◆ PROBLEM DESCRIPTION
Each line starting at the one that contains "length (query_session_id s) = 32%nat ->" and ending at the one that contains "destruct (pstr_eqb (query_session_id" must be returned exactly, and the rest of the listing is left out.

○ ○ ○ ○ ○

(** *** The theorems at scripted lookups *)

(** C2: the weight range fails on the code.  The endpoints of an
    externally named service and the legacy notReady endpoints come from
    [newEndpoint] alone and keep the weight 0, although the code's own
    weight for an endpoint without a node is the default 50 and the
    slice-based path weights its notReady endpoints. *)
Theorem CreateEndpoints_leaves_weight_unset :
  CreateEndpoints dns_cache external_svc http_port false []
  = Ok ([ {| IP := "192.0.2.3"; Port := 8080; Target := "192.0.2.3:8080";
             TargetRef := ""; NodeName := None; Weight := 0 |};
          {| IP := "192.0.2.7"; Port := 8080; Target := "192.0.2.7:8080";
             TargetRef := ""; NodeName := None; Weight := 0 |} ],
        [], None)
       [CallExternalNameLookup "upstream.example.com"]
  /\ CreateEndpoints legacy_cache cluster_svc http_port false []
     = Ok ([ {| IP := "10.0.0.1"; Port := 8080; Target := "10.0.0.1:8080";
                TargetRef := ""; NodeName := Some "node-1"; Weight := 50 |} ],
           [ {| IP := "10.0.0.2"; Port := 8080; Target := "10.0.0.2:8080";
                TargetRef := ""; NodeName := None; Weight := 0 |} ],
           None)
          [CallGetEndpoints cluster_svc; CallLog V4SearchingWeight;
           CallGetNodeByName "node-1"; CallLog WarnUnableToGetWeight]
  /\ ~ weight_ok {| IP := "192.0.2.3"; Port := 8080; Target := "192.0.2.3:8080";
                    TargetRef := ""; NodeName := None; Weight := 0 |}
  /\ ~ weight_ok {| IP := "10.0.0.2"; Port := 8080; Target := "10.0.0.2:8080";
                    TargetRef := ""; NodeName := None; Weight := 0 |}
  /\ getNodeWeight dns_cache None [] = Ok defaultServerWeight [CallLog WarnNoNodeName]
  /\ CreateEndpoints (slices_cache two_endpoints) cluster_svc http_port true []
     = Ok ([ {| IP := "10.0.0.2"; Port := 8080; Target := "10.0.0.2:8080";
                TargetRef := ""; NodeName := None; Weight := 50 |} ],
           [ {| IP := "10.0.0.1"; Port := 8080; Target := "10.0.0.1:8080";
                TargetRef := ""; NodeName := None; Weight := 50 |} ],
           None)
          [CallGetEndpointSlices cluster_svc; CallLog WarnNoNodeName;
           CallLog WarnNoNodeName].
Proof.
  split; [reflexivity|]. split; [reflexivity|].
  split; [unfold weight_ok; cbn; lia|]. split; [unfold weight_ok; cbn; lia|].
  split; reflexivity.
Qed.
Lemma session_id_key_ok : ~ In AMP (ustr "session_id") /\ ~ In EQ (ustr "session_id").
Proof. split; intro H; apply mem_spec in H; vm_compute in H; discriminate. Qed.

Lemma qlookup_in d k v : qlookup d k = Some v -> In k (map fst d).
Proof.
  induction d as [|[k' v'] d IH]; simpl; [discriminate|].
  destruct (list_eq_dec Z.eq_dec k k'); [left; congruence | right; auto].
Qed.

Lemma dict_set_nonempty d k v : dict_set d k v <> [].
Proof.
  destruct d as [|[k' v'] d]; simpl; [discriminate|].
  destruct (list_eq_dec Z.eq_dec k k'); discriminate.
Qed.

(** The dict the middleware renders back into the query string. *)
Definition rewritten_params (s : scope) : list (pstr * pstr) :=
  dict_set (parse_query (query_of s)) (ustr "session_id") (format_session_id (query_session_id s)).

Lemma rewritten_params_wf s : query_wf (rewritten_params s).
Proof.
  destruct session_id_key_ok as [H1 H2].
  apply dict_set_wf; auto using parse_query_wf.
  apply format_session_id_no_amp, query_session_id_no_amp.
Qed.

Lemma render_segments d :
  query_wf d -> d <> [] -> split_on AMP (render d) = map (fun kv => fst kv ++ [EQ] ++ snd kv) d.
Proof.
  intros [_ Hf] Hne; unfold render; apply split_on_pjoin.
  - destruct d; simpl; congruence.
  - apply Forall_map. eapply Forall_impl; [|exact Hf].
    intros [k v] (H1 & H2 & H3) Hin; simpl in Hin.
    apply in_app_or in Hin; destruct Hin as [Hin|[E|Hin]]; [tauto | discriminate | tauto].
Qed.

Lemma session_format_rewrite_eq s :
  messages_request s = true -> ~ In DASH (query_session_id s) ->
  length (query_session_id s) = 32%nat ->
  session_format s = mk_scope (scope_type s) (scope_path s) (Some (render (rewritten_params s))).
Proof.
  intros HG Hd Hl; unfold session_format, rewritten_params.
  fold (messages_request s); fold (query_of s); fold (query_session_id s).
  rewrite HG.
  destruct (pstr_eqb (query_session_id s) []) eqn:E1.
  { apply pstr_eqb_spec in E1; rewrite E1 in Hl; discriminate. }
  destruct (mem DASH (query_session_id s)) eqn:E2.
  { apply mem_spec in E2; contradiction. }
  rewrite Hl; reflexivity.
Qed.

Lemma split_on_app3 c x y : ~ In c x -> split_on c (x ++ [c] ++ y) = x :: split_on c y.
Proof. exact (split_on_app c x y). Qed.

Definition example_scope : scope :=
  mk_scope (ustr "http") (Some (ustr "/messages/"))
    (Some (ustr "x&session_id=0123456789abcdef0123456789abcdef&a=1=2")).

○ ○ ○ ○ ○

◆ YOUR SOLUTION
  length (query_session_id s) = 32%nat ->
  session_format s = mk_scope (scope_type s) (scope_path s) (Some (render (rewritten_params s))).
Proof.
  intros HG Hd Hl; unfold session_format, rewritten_params.
  fold (messages_request s); fold (query_of s); fold (query_session_id s).
  rewrite HG.
  destruct (pstr_eqb (query_session_id s) []) eqn:E1.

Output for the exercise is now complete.